Otherwise, you can build dump_syms with Breakpad’s .xcodeproj for it:

$ cd …/breakpad/src/tools/mac/dump_syms
$ xcodebuild -target dump_syms -configuration Release \
    GCC_VERSION=com.apple.compilers.llvm.clang.1_0 \
    GCC_OPTIMIZATION_LEVEL=0 \
    SDKROOT=macosx10.9 \
    MACOSX_DEPLOYMENT_TARGET=10.6 \
    ARCHS=x86_64
$ file build/Release/dump_syms
build/Release/dump_syms: Mach-O 64-bit executable x86_64

Original comment by mark@chromium.org on 1 Apr 2015 at 9:11

GoogleCodeExporter commented 9 years ago
What's the motivation here? I get the desire to rewrite the client bits due to 
changing platform expectations, but rewriting the processor seems like busywork.

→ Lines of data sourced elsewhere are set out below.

Definition dma_arc_hs_init s : option (Z * dma W) :=
  let n := Z.to_nat (channels dev_config) in
  let s := MkDma (chans s) 0 (transfer_blocks s) (completion_work s) (hw s) in
  s ← for_loop n 0 (fun i s => upd_chan i free_channel s) s;
  s ← for_loop (Z.to_nat num_groups) 0 (fun group s =>
        Some (set_hw (z_arc_v2_aux_reg_write (DMA_S_DONESTATD_CLR_AUX group) 0xFFFFFFFF (hw s)) s)) s;
  s ← for_loop n 0 (fun i s => Some (set_hw (z_arc_v2_aux_reg_write (DMA_S_STATC_AUX i) 0x0 (hw s)) s)) s;
  let s := set_hw (dma_arc_hs_config_hw (hw s)) s in
  s ← for_loop n 0 (fun i s => Some (set_hw (dma_arc_hs_init_channel_hw i 0 (descriptors dev_config - 1) (hw s)) s)) s;
  let s := if interrupts_available dev_config then set_hw (irq_config (hw s)) s else set_work false s in
  Some (0, s).
End driver.

(** ** Chains of linked channels *)

Section chain.
Context {W : Type} `{ArcDma W}.
Implicit Types s : dma W.

(** A chain ends: at a free channel ([false]) or at one without a link ([true]). *)
Inductive chain_ends s : Z -> bool -> Prop :=
  | ends_free ch c : aget (chans s) ch = Some c -> is_state ARC_DMA_FREE c = true -> chain_ends s ch false
  | ends_here ch c :
      aget (chans s) ch = Some c -> is_state ARC_DMA_FREE c = false -> chained c = false -> chain_ends s ch true
  | ends_link ch c b :
      aget (chans s) ch = Some c -> is_state ARC_DMA_FREE c = false -> chained c = true ->
      chain_ends s (linked_channel (config c)) b -> chain_ends s ch b.

Lemma walk_chain_sound fuel ch s b : walk_chain fuel ch s = Some b -> chain_ends s ch b.
Proof.
  revert ch. induction fuel as [|fuel IH]; intros ch; simpl; [done|].
  destruct (aget (chans s) ch) as [c|] eqn:Ec; simpl; [|done].
  destruct (is_state _ c) eqn:Ef; [intros [= <-]; by econstructor|].
  destruct (chained c) eqn:El; [intros ?%IH; by eapply ends_link|].
  intros [= <-]. by eapply ends_here.
Qed.

Lemma walk_chain_mono fuel fuel' ch s b :
  (fuel <= fuel')%nat -> walk_chain fuel ch s = Some b -> walk_chain fuel' ch s = Some b.
Proof.
  revert fuel' ch. induction fuel as [|fuel IH]; intros [|fuel'] ch Hle; simpl; try done || lia.
  destruct (aget (chans s) ch) as [c|]; simpl; [|done].
  destruct (is_state _ c); [done|]. destruct (chained c); [|done]. apply IH. lia.
Qed.

(** The channels a walk visits before it ends, in order: each needs one step
    more than the one after it. *)
Definition least_fuel s (ch : Z) (k : nat) (b : bool) : Prop :=
  walk_chain k ch s = Some b /\ walk_chain (Nat.pred k) ch s = None.

Lemma least_fuel_unique s ch k k' b b' : least_fuel s ch k b -> least_fuel s ch k' b' -> k = k'.
Proof.
  intros [H1 H1'] [H2 H2']. destruct (Nat.lt_trichotomy k k') as [Hlt|[->|Hlt]]; [|done|].
  - rewrite (walk_chain_mono k (Nat.pred k') ch s b) in H2' by (lia || done). done.
  - rewrite (walk_chain_mono k' (Nat.pred k) ch s b') in H1' by (lia || done). done.
Qed.

Lemma chain_visits s ch b :
  chain_ends s ch b ->
  exists l, least_fuel s ch (length l) b /\ (l <> []) /\
            forall i c, l !! i = Some c -> least_fuel s c (length l - i) b /\ 0 <= c < len (chans s).
Proof.
  induction 1 as [ch c Hc Hf|ch c Hc Hf Hl|ch c b Hc Hf Hl _ (l & Hk & Hne & Hl')].
  1, 2: exists [ch]; assert (Hk : least_fuel s ch 1 _) by (split; simpl; [by rewrite Hc; simpl; rewrite Hf; try rewrite Hl|done]);
    split_and!; [done..|]; intros [|] ? [= <-]; split; [done|by eapply aget_range].
  exists (ch :: l). cbn [length].
  assert (Hk' : least_fuel s ch (S (length l)) b).
  { destruct Hk as [Hk1 Hk2]. split; simpl.
    - by rewrite Hc; simpl; rewrite Hf, Hl.
    - destruct l as [|x l]; [done|]. simpl in Hk2 |- *. by rewrite Hc; simpl; rewrite Hf, Hl. }
  split_and!; [done..|]. intros [|i] x Hx; simpl in Hx.
  - injection Hx as [= <-]. split; [done|by eapply aget_range].
  - apply Hl' in Hx. done.
Qed.
(* ===== verification/NocDma.v ===== *)
(** * The NOC DMA driver ([drivers/dma/dma_tt_bh_noc.c], [dma_tt_bh_noc.h])

    Transfers between the memories of nodes, done by the NOC interface of a node on the
    ARC's command.  The commands go through TLB window 0 of ring 0 ([Noc]); what the
    interface does with them is the class [NiuLaws].  A transfer is only started here:
    its end shows in counters that the driver polls. *)

From S2P Require Import Prelude StateM Noc Tile.
#[local] Open Scope Z_scope.

Definition EINVAL : Z := 22.
Definition EIO : Z := 5.
Definition ENOSYS : Z := 88.
Definition ETIMEDOUT : Z := 116.

Definition NOC_DMA_TLB : Z := 0.
Definition NOC_DMA_NOC_ID : Z := 0.
Definition NOC_DMA_TIMEOUT_MS : Z := 50.
Definition NOC_MAX_BURST_SIZE : Z := 16384.
Definition DMA_MAX_TRANSFER_BLOCKS : Z := 4.

Definition NOC_CMD_CPY : Z := Z.shiftl 0 0.
Definition NOC_CMD_RD : Z := Z.shiftl 0 1.
Definition NOC_CMD_WR : Z := Z.shiftl 1 1.
Definition NOC_CMD_RESP_MARKED : Z := Z.shiftl 1 4.
Definition NOC_CMD_BRCST_PACKET : Z := Z.shiftl 1 5.
Definition NOC_CMD_PATH_RESERVE : Z := Z.shiftl 1 8.
Definition NOC_CMD_BRCST_SRC_INCLUDE : Z := Z.shiftl 1 17.

Definition TARGET_ADDR_LO : Z := 0xFFB20000.
Definition TARGET_ADDR_MID : Z := 0xFFB20004.
Definition TARGET_ADDR_HI : Z := 0xFFB20008.
Definition RET_ADDR_LO : Z := 0xFFB2000C.
Definition RET_ADDR_MID : Z := 0xFFB20010.
Definition RET_ADDR_HI : Z := 0xFFB20014.
Definition PACKET_TAG : Z := 0xFFB20018.
Definition CMD_BRCST : Z := 0xFFB2001C.
Definition AT_LEN : Z := 0xFFB20020.
Definition AT_LEN_1 : Z := 0xFFB20024.
Definition AT_DATA : Z := 0xFFB20028.
Definition BRCST_EXCLUDE : Z := 0xFFB2002C.
Definition CMD_CTRL : Z := 0xFFB20040.
Definition NIU_MST_WR_ACK_RECEIVED : Z := 0xFFB20204.
Definition NIU_MST_RD_RESP_RECEIVED : Z := 0xFFB20208.
Definition DMA_CHANNEL_INVALID : Z := 0xFFFFFFFF.
(** The columns soft harvesting leaves: at most [14 - count], the lowest ones. *)
Definition kept_columns (count cols : Z) : Z :=
  let disabled := u8 (14 - POPCOUNT cols) in
  if disabled <? count then soft_disable_columns 14 (u8 (count - disabled)) cols else cols.

Lemma kept_columns_spec count cols :
  0 <= count < 256 -> 0 <= cols < 2 ^ 14 ->
  bits_of (kept_columns count cols) = take (Z.to_nat (14 - count)) (bits_of cols) /\
  0 <= kept_columns count cols /\ subset (kept_columns count cols) cols.
Proof.
  intros Hc Hx. pose proof (bits_of_length_range cols 14 ltac:(lia) Hx) as Hl. 
  unfold kept_columns. rewrite popcount_bits. cbv zeta.
  rewrite !(wrap_small 8 (14 - Z.of_nat (length (bits_of cols)))) by (split; [lia|change (2 ^ 8) with 256; lia]).
  destruct (Z.ltb_spec (14 - Z.of_nat (length (bits_of cols))) count) as [Hlt|Hge].
  - rewrite (wrap_small 8) by (unwrap; lia).
    destruct (soft_disable_spec 14 (count - (14 - Z.of_nat (length (bits_of cols)))) cols) as (-> & ? & ?); [lia|lia|exact Hx|].
    split; [|by split]. f_equal. lia.
  - rewrite take_ge by lia. split; [done|]. split; [lia|reflexivity].
Qed.

(** The GDDRs soft harvesting leaves: outside the mask, and GDDR 3 less when too many remain. *)
Definition kept_gddr (fw : FwTable) (gddr : Z) : Z :=
  let g := if has_dram_table fw then clear_bits gddr (soft_harvest_dram_mask fw) else gddr in
  if u8 (8 - dram_disable_count fw) <? POPCOUNT g then clear_bits g (BIT 3) else g.

Lemma kept_gddr_subset fw g : subset (kept_gddr fw g) g.
Proof.
  unfold kept_gddr. cbv zeta. destruct (_ <? _); destruct (has_dram_table fw);
    repeat (etransitivity; [apply clear_bits_subset|]); reflexivity.
Qed.

(** Soft harvesting, field by field. *)
Lemma soft_harvesting_eq fw t :
  soft_harvesting fw t =
  set_gddr (kept_gddr fw (gddr_enabled t))
    (set_eth (if eth_disabled fw then 0 else drop_middle 7 (drop_middle 4 (eth_enabled t)))
      (set_tensix (kept_columns (tensix_col_disable_count fw) (tensix_col_enabled t)) t)).
Proof.
  unfold soft_harvesting. cbv zeta. repeat first [rewrite if_eth|rewrite if_tensix|rewrite if_gddr].
  destruct t as [tx et e5 e8 sc gd l2 pc us ns]. reflexivity.
Qed.

Lemma subset_nonneg_range a b n : 0 <= n -> 0 <= a -> subset a b -> 0 <= b < 2 ^ n -> 0 <= a < 2 ^ n.
Proof. intros. by apply (subset_range a b). Qed.

Lemma drop_middle_range lo x n : 0 <= n -> 0 <= x < 2 ^ n -> 0 <= drop_middle lo x < 2 ^ n.
Proof. intros. unfold drop_middle. case_match; [by apply clear_bits_range|done]. Qed.

Lemma kept_gddr_range fw g n : 0 <= n -> 0 <= g < 2 ^ n -> 0 <= kept_gddr fw g < 2 ^ n.
Proof. intros. unfold kept_gddr. cbv zeta. repeat case_match; auto using clear_bits_range. Qed.

Lemma harvest_soft fw t :
  0 <= tensix_col_disable_count fw < 256 -> tiles_wf t ->
  tiles_le (soft_harvesting fw t) t /\ tiles_wf (soft_harvesting fw t).
Proof.
  intros Hc (Wt & We & Wg & Wl & Wp). rewrite soft_harvesting_eq.
  destruct (kept_columns_spec _ _ Hc Wt) as (_ & Hn & Hs).
  unfold tiles_le, tiles_wf.
  cbn [set_tensix set_eth set_gddr tensix_col_enabled eth_enabled gddr_enabled l2cpu_enabled pcie_enabled].
  split.
  - split; [done|]. split; [|split; [apply kept_gddr_subset|by split]].
    case_match; [intros i _; by rewrite Z.bits_0|].
    etransitivity; apply drop_middle_spec; lia.
  - split; [by apply (subset_range _ (tensix_col_enabled t))|]. split; [|split; [by apply kept_gddr_range|done]].
    case_match; [done|]. by repeat apply drop_middle_range.
Qed.

(** The two PCIe instances of [CalculateHarvesting]. *)
Lemma pcie_instances fw t :
  length (pcie_mode fw) = 2%nat -> length (num_serdes fw) = 2%nat ->
  length (pcie_usage t) = 2%nat -> length (pcie_num_serdes t) = 2%nat ->
  exists t', (t ← pcie_serdes fw 0 (Z.lor (BIT 0) (BIT 1)) (Z.lor (Z.lor (BIT 0) (BIT 1)) (Z.lor (BIT 2) (BIT 3))) t;
              pcie_serdes fw 1 (Z.lor (BIT 11) (BIT 10)) (Z.lor (Z.lor (BIT 11) (BIT 10)) (Z.lor (BIT 9) (BIT 8))) t)
             = Some t' /\ same_tiles t' t /\ length (pcie_usage t') = 2%nat.
Proof.
  intros Lm Ln Lu Ls.
  destruct (pcie_serdes_total fw 0 (Z.lor (BIT 0) (BIT 1)) (Z.lor (Z.lor (BIT 0) (BIT 1)) (Z.lor (BIT 2) (BIT 3))) t)
    as (t1 & -> & (E1 & E2 & E3 & E4 & E5) & L1 & L2 & _); try done.
  cbn [mbind option_bind].
  destruct (pcie_serdes_total fw 1 (Z.lor (BIT 11) (BIT 10)) (Z.lor (Z.lor (BIT 11) (BIT 10)) (Z.lor (BIT 9) (BIT 8))) t1)
    as (t2 & E & (F1 & F2 & F3 & F4 & F5) & L & _); try done.
  exists t2. split; [exact E|]. split; [|exact L]. repeat split; congruence.
Qed.

Section calculate.
Variable tt_bh_efuse_read : Z -> Z * Z.

Lemma enabled_harvesting_spec fw t :
  tiles_wf t -> 0 <= tensix_col_disable_count fw < 256 ->
  exists f, fused_tiles tt_bh_efuse_read t = Some f /\ harvested t f /\
    enabled_harvesting tt_bh_efuse_read fw t = Some (soft_harvesting fw f) /\
    tiles_le (soft_harvesting fw f) f /\ tiles_wf (soft_harvesting fw f).
Proof.
  intros Hwf Hcount. destruct (fused_tiles_spec tt_bh_efuse_read t) as (f & Ef & Hh). exists f.
  split; [exact Ef|]. split; [exact Hh|]. pose proof Hh as [_ Hfw]. specialize (Hfw Hwf).
  split; [|by apply harvest_soft]. unfold enabled_harvesting. fold (fused_tiles tt_bh_efuse_read t). by rewrite Ef.
Qed.

Lemma fused_tiles_pcie t f :
  fused_tiles tt_bh_efuse_read t = Some f -> pcie_usage f = pcie_usage t /\ pcie_num_serdes f = pcie_num_serdes t.
Proof.
  assert (Ha : forall t, pcie_usage (HarvestingATEFuses tt_bh_efuse_read t) = pcie_usage t /\
                         pcie_num_serdes (HarvestingATEFuses tt_bh_efuse_read t) = pcie_num_serdes t).
  { intros t1. unfold HarvestingATEFuses. cbv zeta.
    by rewrite !(foldl_tiles_keep pcie_usage), !(foldl_tiles_keep pcie_num_serdes) by (intros; by case_match). }
  unfold fused_tiles. destruct (FusesValid _); [|intros E%(inj Some); by rewrite <- E].
  unfold HarvestingSLTFuses. cbv zeta. destruct (_ || _); [intros E%(inj Some); rewrite <- E; apply Ha|].
  destruct (if _ =? 1 then _ else _) as [cols|]; [|done]. cbn [mbind option_bind]. intros E%(inj Some). rewrite <- E.
  cbn [set_tensix set_eth set_gddr pcie_usage pcie_num_serdes]. apply Ha.
Qed.

Lemma group_off lo e : lo = 4 \/ lo = 7 ->
  exists i, lo <= i <= lo + 2 /\ Z.testbit (drop_middle 7 (drop_middle 4 e)) i = false.
Proof.
  intros [-> | ->].
  - destruct (drop_middle_spec 4 e ltac:(lia)) as ((i & Hi & E) & _).
    destruct (drop_middle_spec 7 (drop_middle 4 e) ltac:(lia)) as (_ & Hk & _).
    exists i. split; [done|]. rewrite Hk by lia. exact E.
  - destruct (drop_middle_spec 7 (drop_middle 4 e) ltac:(lia)) as (H & _). exact H.
Qed.

(** [CalculateHarvesting] with harvesting enabled: the fuses, then soft harvesting. *)
Lemma calculate_spec fw t :
  harvesting_en fw = true -> 0 <= tensix_col_disable_count fw < 256 ->
  length (pcie_mode fw) = 2%nat -> length (num_serdes fw) = 2%nat ->
  length (pcie_usage t) = 2%nat -> length (pcie_num_serdes t) = 2%nat ->
  exists f t', fused_tiles tt_bh_efuse_read (full_tiles t) = Some f /\
    CalculateHarvesting tt_bh_efuse_read fw t = Some t' /\ same_tiles t' (soft_harvesting fw f) /\
    tiles_wf f /\ tiles_wf t' /\ tiles_le t' f /\ length (pcie_usage t') = 2%nat.
Proof.
  intros He Hcount Lm Ln Lu Ls.
  destruct (enabled_harvesting_spec fw (full_tiles t) (full_tiles_wf t) Hcount) as (f & Ef & [_ Hfw] & Es & Hle & Hwf).
  specialize (Hfw (full_tiles_wf t)). exists f.
  unfold CalculateHarvesting. cbv zeta. fold (full_tiles t). rewrite He, Es. cbn [mbind option_bind].
  destruct (fused_tiles_pcie _ _ Ef) as [U1 U2].
  pose proof (soft_harvesting_eq fw f) as Eq.
  destruct (pcie_instances fw (soft_harvesting fw f)) as (t' & E & Hs & Lu'); [done|done| | |].
  1,2: rewrite Eq; cbn [set_tensix set_eth set_gddr pcie_usage pcie_num_serdes]; rewrite ?U1, ?U2; assumption.
  exists t'. split; [exact Ef|]. split; [exact E|]. split; [exact Hs|]. split; [exact Hfw|].
  destruct Hs as (E1 & E2 & E3 & E4 & E5).
  unfold tiles_wf, tiles_le in *. rewrite <- E1, <- E2, <- E3, <- E4, <- E5 in Hwf, Hle.
  split; [exact Hwf|]. split; [exact Hle|exact Lu'].
Qed.

(** The Ethernet groups that [soft_harvesting] leaves incomplete. *)
Lemma soft_harvesting_groups fw f lo : lo = 4 \/ lo = 7 ->
  exists i, lo <= i <= lo + 2 /\ Z.testbit (eth_enabled (soft_harvesting fw f)) i = false.
Proof.
  intros Hlo. rewrite soft_harvesting_eq. cbn [set_tensix set_eth set_gddr eth_enabled].
  destruct (eth_disabled fw); [exists lo; split; [lia|apply Z.bits_0]|by apply group_off].
Qed.
Lemma sub_bool (l ts : list Z) : forallb (fun t => bool_decide (t ∈ ts)) l = true -> l ⊆ ts.
Proof. rewrite forallb_forall. intros H x Hx. apply (bool_decide_eq_true_1 _), H. by apply list_elem_of_In. Qed.
Lemma tags_bool (l ts : list Z) :
  forallb (fun t => (0 <=? t) && (t <? TAG_COUNT) && bool_decide (t ∈ ts)) l = true -> Forall (fun t => 0 <= t < TAG_COUNT /\ t ∈ ts) l.
Proof.
  rewrite forallb_forall, Forall_forall. intros H x Hx. apply list_elem_of_In, H in Hx.
  apply andb_true_iff in Hx as [Hx Hin]. apply bool_decide_eq_true_1 in Hin. apply andb_true_iff in Hx as [H1 H2]. split; [|done]. lia.
Qed.
Lemma tags_ok_all l : Forall (fun t => 0 <= t < TAG_COUNT) l.*1 -> tags_ok l.
Proof. unfold tags_ok. by rewrite Forall_fmap. Qed.

Ltac tag_side :=
  first [apply tags_ok_all, (bool_decide_eq_true_1 _); vm_compute; reflexivity
        |apply sub_bool; vm_compute; reflexivity
        |apply tags_bool; vm_compute; reflexivity
        |apply (bool_decide_eq_true_1 _); vm_compute; reflexivity].

(** The words before and after those of the GDDR. *)
Definition clocks_and_fan (src : dynamic_sources) (s : telemetry_table) : telemetry_table :=
  let s := set_rate src s TAG_AICLK in
  let s := set_tags [
    (TAG_AICLK_ARB_MIN, Z.lor (arb_min src).1 (Z.shiftl (arb_min src).2 16));
    (TAG_AICLK_ARB_MAX, Z.lor (arb_max src).1 (Z.shiftl (arb_max src).2 16));
    (TAG_ENABLED_MIN_ARB, min_bitmask src);
    (TAG_ENABLED_MAX_ARB, max_bitmask src);
    (TAG_AICLK_PPM_INFO, ppm_info src)] s in
  let s := fold_left (set_rate src) [TAG_AXICLK; TAG_ARCCLK; TAG_L2CPUCLK0; TAG_L2CPUCLK1; TAG_L2CPUCLK2; TAG_L2CPUCLK3] s in
  let s := set_tags [
    (TAG_FAN_SPEED, if fan_ctrl_en src then fan_speed src else 0xFFFFFFFF);
    (TAG_FAN_RPM, if fan_ctrl_en src then fan_rpm src else 0xFFFFFFFF)] s in
  UpdateEthTelemetry (eth_heartbeat src) (eth_link src) s.

Lemma clocks_and_fan_only src s0 s : only dynamic_tags s0 s -> only dynamic_tags s0 (clocks_and_fan src s).
Proof.
  intros H. unfold clocks_and_fan, UpdateEthTelemetry. cbv zeta. apply then_set_tag; [|tag_side..]. apply then_set_tags; [|tag_side..].
  apply then_set_rates; [|tag_side]. apply then_set_tags; [|tag_side..].
  apply (then_set_rates src dynamic_tags s0 s [TAG_AICLK]); [done|tag_side].
Qed.

Definition tail_tags : list Z :=
  [TAG_MAX_GDDR_TEMP; TAG_INPUT_POWER; TAG_SMBUS_ERRORS; TAG_GDDR_WEST_IO_POWER; TAG_GDDR_EAST_IO_POWER;
   TAG_NOP_START_COUNT; TAG_NOP_ON_DURATION].
Lemma not_tail t : 42 <= t < 46 -> t ∉ tail_tags.
Proof.
  intros Ht. assert (forallb (fun t => bool_decide (t ∉ tail_tags)) (seqZ 42 4) = true) as H by (vm_compute; reflexivity).
  rewrite forallb_forall in H. apply (bool_decide_eq_true_1 _), H, list_elem_of_In, elem_of_seqZ. lia.
Qed.

(** The periodic update.  It always completes, counts one heartbeat modulo 2^32, publishes
    every GDDR temperature where the host looks for it, and leaves all words that are
    not its own (the static ones, the limits, the versions, the feature flags) alone. *)
Theorem telemetry_update rnd d src s
    (Hs : sized s) (Hd : readings_ok rnd d) (Hsrc : sources_ok src) :
  exists s', update_telemetry rnd d src s = Some s' /\ sized s' /\
    get_tag TAG_TIMER_HEARTBEAT s' = u32 (get_tag TAG_TIMER_HEARTBEAT s + 1) /\
    (forall i top bottom, 0 <= i < NUM_GDDR -> inst (temps d) !! Z.to_nat i = Some (top, bottom) ->
       bits_get ((i mod 2) * 16) 16 (get_tag (TAG_GDDR_0_1_TEMP + i / 2) s') = pair 8 bottom top) /\
    (forall t, 0 <= t -> t <> TAG_TIMER_HEARTBEAT -> t ∉ dynamic_tags -> get_tag t s' = get_tag t s).
Proof.
  destruct Hd as ([v1 E1] & [v2 E2] & [v3 E3] & [v4 E4] & [v5 E5] & [v6 E6] & Htemps).
  unfold update_telemetry. rewrite E1, E2, E3, E4. cbn [mbind option_bind].
  match goal with |- context [set_rate src ?x TAG_AICLK] => set (s1 := x) end.
  assert (H1 : only dynamic_tags s s1) by (apply then_set_tags; [by apply only_refl|tag_side..]). clearbody s1.
  apply (clocks_and_fan_only src) in H1. fold (clocks_and_fan src s1).
  set (s1' := clocks_and_fan src s1) in *. clearbody s1'. clear s1.
  destruct (gddr_only (ds_gddr_enabled src) (ds_table src) (ds_bist src) s1') as (s2 & E & Hs2 & Ho); [apply H1|exact Hsrc|].
  rewrite E. cbn [mbind option_bind].
  assert (H2 : only dynamic_tags s s2).
  { eapply only_trans; [exact H1|]. apply (only_mono gddr_tags); [apply sub_bool; vm_compute; reflexivity|done]. }
  clear H1 E Ho s1'.
  destruct (pack_temps 8 0 (temps d) (replicate 4 0) Htemps) as (p & Ep & Hp & Hin & _); [lia|done|done|intros; apply half_zero|].
  unfold pack_gddr_temps. change (Z.to_nat NUM_GDDR) with 8%nat. rewrite Ep. cbn [mbind option_bind].
  destruct (copy_words TAG_GDDR_0_1_TEMP p s2) as (s3 & E3' & Hs3 & Hw & Ho3); [done|done|unfold TAG_GDDR_0_1_TEMP, TAG_COUNT; lia..|].
  rewrite E3', E5, E6. cbn [mbind option_bind].
  assert (H3 : only dynamic_tags s s3).
  { eapply only_trans; [exact H2|]. apply (only_mono [TAG_GDDR_0_1_TEMP; TAG_GDDR_2_3_TEMP; TAG_GDDR_4_5_TEMP; TAG_GDDR_6_7_TEMP]);
      [apply sub_bool; vm_compute; reflexivity|]. split; [done|]. intros t Ht Hn. apply Ho3; [done|].
    rewrite !not_elem_of_cons in Hn. unfold TAG_GDDR_0_1_TEMP, TAG_GDDR_2_3_TEMP, TAG_GDDR_4_5_TEMP, TAG_GDDR_6_7_TEMP in *. lia. }
  match goal with |- context [set_tags ?l s3] => set (tl := l); assert (Htl : tags_ok tl /\ tl.*1 = tail_tags) by (split; [tag_side|done]) end.
  clearbody tl. destruct Htl as [Htl El].
  assert (H4 : only dynamic_tags s (set_tags tl s3)) by (apply then_set_tags; [done..|rewrite El; tag_side]).
  eexists. split; [done|]. split; [apply set_tag_sized, H4|]. destruct H4 as [Hs4 H4].
  assert (HB : 0 <= TAG_TIMER_HEARTBEAT < TAG_COUNT) by (unfold TAG_TIMER_HEARTBEAT, TAG_COUNT; lia).
  split; [|split].
  - rewrite get_set_tag, Z.eqb_refl by (done || apply HB). rewrite H4; [done|apply HB|]. tag_side.
  - intros i top bottom Hi Ei. assert (Hi4 : 0 <= i / 2 < 4) by (unfold NUM_GDDR in Hi; Z.to_euclidean_division_equations; lia).
    rewrite <- (Hin i top bottom) by (done || (unfold NUM_GDDR in Hi; lia)). unfold half. rewrite <- (Hw i Hi).
    assert (H42 : 42 <= TAG_GDDR_0_1_TEMP + i / 2 < 46) by (unfold TAG_GDDR_0_1_TEMP; lia).
    set (tt := TAG_GDDR_0_1_TEMP + i / 2) in *. clearbody tt.
    rewrite get_set_tag by (done || lia). rewrite (proj2 (Z.eqb_neq tt TAG_TIMER_HEARTBEAT)) by (unfold TAG_TIMER_HEARTBEAT; lia).
    rewrite get_set_tags_other; [done|done|done|lia|]. rewrite El. by apply not_tail.
  - intros t Ht Hne Hn. rewrite get_set_tag by done. by rewrite (proj2 (Z.eqb_neq _ _) Hne), H4.
Qed.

Also re: PDB files, I've got a mostly-compatible Windows dump_syms replacement 
under a BSD license that works on POSIX:
https://github.com/luser/dump_syms

If you wanted to consume PDB files directly in the processor you could start 
with that code.

Original comment by ted.mielczarek on 8 May 2015 at 2:57

GoogleCodeExporter commented 9 years ago
The Breakpad processor has held up better than most of the rest of the Breakpad 
components, but that doesn’t mean it’s in great shape, and I don’t think 
that it would be easy to achieve some of the things we want to do in that 
codebase. The lack of strong tests really works against it, because even for 
the features that would be feasible to work into the Breakpad processor, 
there’s not a very strong guarantee that sweeping changes wouldn’t break 
anything.

Some of the things we’d like to do involve data sources other than minidump 
files, including native core files and live remote processes. Breakpad is tied 
heavily to the minidump format. We’d like to be able to walk stacks using 
native debugging data without having to run dump_syms where possible. Although 
Breakpad allows the dump_syms format to be easily replaced by something else, 
that “something else” needs to carry dump_syms-like data, such as STACK 
lines that can be fed to the postfix evaluator. I like how Jim was able to work 
DWARF into that scheme, but not all of DWARF is supported (DW_CFA_expression is 
missing, for example) and the requirement to work everything into STACK terms 
really does turn out to be limiting. We’d also like to take advantage of some 
of the better debugging tools that just didn’t exist when Breakpad first came 
into existence: I don’t think we should need to own the stackwalker 
implementations, for example, and I do think that we should be able to do 
things like recover parameters and variables from memory (this has always been 
the most-requested item).

None of this is busywork (and I think that’s a borderline offensive assertion 
for you to make). The Breakpad processor’s design and assumptions about 
minidump and dump_syms formats would really hold back progress. Breakpad’s 
processor is tied up with the minidump format, which frustrates attempts to 
move to interesting remote debugging-type models. Breakpad’s stackwalker is 
tied up with the dump_syms format and extracting any more information from 
minidumps than it does now would require a bunch of dump_syms work too, and 
dump_syms has already proven itself as a flakier part of the chain.